══ INPUT

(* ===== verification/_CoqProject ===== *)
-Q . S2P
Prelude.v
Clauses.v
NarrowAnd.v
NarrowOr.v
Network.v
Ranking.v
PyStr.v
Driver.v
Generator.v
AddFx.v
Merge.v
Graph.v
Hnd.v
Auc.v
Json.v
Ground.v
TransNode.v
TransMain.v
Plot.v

════
══ INPUT

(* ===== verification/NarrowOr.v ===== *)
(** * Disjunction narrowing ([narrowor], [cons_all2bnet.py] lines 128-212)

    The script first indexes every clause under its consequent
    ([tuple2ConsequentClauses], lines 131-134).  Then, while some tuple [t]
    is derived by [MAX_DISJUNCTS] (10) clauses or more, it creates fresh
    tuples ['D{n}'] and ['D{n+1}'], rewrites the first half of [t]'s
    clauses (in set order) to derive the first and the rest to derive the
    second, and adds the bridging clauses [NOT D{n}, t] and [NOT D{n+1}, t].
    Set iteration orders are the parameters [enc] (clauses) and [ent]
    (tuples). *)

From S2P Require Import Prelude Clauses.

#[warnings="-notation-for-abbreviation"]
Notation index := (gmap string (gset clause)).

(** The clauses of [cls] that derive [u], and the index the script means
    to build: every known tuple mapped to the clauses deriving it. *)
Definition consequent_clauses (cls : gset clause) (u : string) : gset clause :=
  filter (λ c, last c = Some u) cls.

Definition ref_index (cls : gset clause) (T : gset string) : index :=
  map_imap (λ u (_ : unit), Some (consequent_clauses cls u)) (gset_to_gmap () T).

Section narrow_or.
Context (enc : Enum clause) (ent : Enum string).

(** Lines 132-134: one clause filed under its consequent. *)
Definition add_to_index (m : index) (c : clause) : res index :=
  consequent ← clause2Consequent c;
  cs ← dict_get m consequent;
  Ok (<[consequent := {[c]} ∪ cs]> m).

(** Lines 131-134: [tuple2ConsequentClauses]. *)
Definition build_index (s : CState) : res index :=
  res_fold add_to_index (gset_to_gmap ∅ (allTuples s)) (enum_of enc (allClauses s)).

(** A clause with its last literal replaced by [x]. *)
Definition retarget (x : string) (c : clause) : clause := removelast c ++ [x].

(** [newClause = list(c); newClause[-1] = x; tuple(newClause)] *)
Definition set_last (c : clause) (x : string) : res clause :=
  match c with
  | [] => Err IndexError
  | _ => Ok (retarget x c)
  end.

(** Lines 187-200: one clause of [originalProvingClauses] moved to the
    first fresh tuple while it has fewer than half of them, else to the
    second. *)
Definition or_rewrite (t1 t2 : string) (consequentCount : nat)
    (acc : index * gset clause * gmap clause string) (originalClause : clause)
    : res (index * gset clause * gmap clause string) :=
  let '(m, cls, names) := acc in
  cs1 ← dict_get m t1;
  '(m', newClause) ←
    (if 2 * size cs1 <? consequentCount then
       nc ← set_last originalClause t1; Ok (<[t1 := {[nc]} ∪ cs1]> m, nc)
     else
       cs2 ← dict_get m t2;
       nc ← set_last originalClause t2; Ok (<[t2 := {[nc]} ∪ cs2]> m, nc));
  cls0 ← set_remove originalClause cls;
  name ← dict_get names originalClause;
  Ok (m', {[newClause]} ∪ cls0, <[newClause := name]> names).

════
══ INPUT

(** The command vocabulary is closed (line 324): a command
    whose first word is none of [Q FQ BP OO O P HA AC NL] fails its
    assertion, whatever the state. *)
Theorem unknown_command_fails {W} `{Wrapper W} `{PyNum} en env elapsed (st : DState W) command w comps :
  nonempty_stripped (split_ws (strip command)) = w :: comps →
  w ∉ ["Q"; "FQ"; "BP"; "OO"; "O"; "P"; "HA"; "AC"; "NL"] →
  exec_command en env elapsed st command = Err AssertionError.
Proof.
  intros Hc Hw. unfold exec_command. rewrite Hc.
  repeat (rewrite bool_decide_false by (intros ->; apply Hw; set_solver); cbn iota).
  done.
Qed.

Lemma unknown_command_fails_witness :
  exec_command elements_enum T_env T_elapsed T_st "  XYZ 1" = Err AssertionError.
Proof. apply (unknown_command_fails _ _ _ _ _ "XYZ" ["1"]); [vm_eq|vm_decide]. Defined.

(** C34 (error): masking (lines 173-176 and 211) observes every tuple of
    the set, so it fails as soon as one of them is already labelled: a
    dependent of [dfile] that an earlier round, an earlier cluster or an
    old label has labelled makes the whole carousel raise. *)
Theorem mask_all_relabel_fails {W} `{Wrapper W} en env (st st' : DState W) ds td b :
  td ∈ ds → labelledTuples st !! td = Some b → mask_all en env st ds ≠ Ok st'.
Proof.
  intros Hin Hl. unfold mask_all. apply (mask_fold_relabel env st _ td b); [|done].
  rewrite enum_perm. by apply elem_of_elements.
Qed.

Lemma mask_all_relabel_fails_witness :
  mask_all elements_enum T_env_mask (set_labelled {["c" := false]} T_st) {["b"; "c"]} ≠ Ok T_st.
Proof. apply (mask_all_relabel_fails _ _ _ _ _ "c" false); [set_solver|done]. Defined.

════

→ **WORK TO BE COMPLETED**: The required output is each line of the entries that contains the word "comps".

→ **RESPONSE AREA**:
Theorem unknown_command_fails {W} `{Wrapper W} `{PyNum} en env elapsed (st : DState W) command w comps :
  nonempty_stripped (split_ws (strip command)) = w :: comps →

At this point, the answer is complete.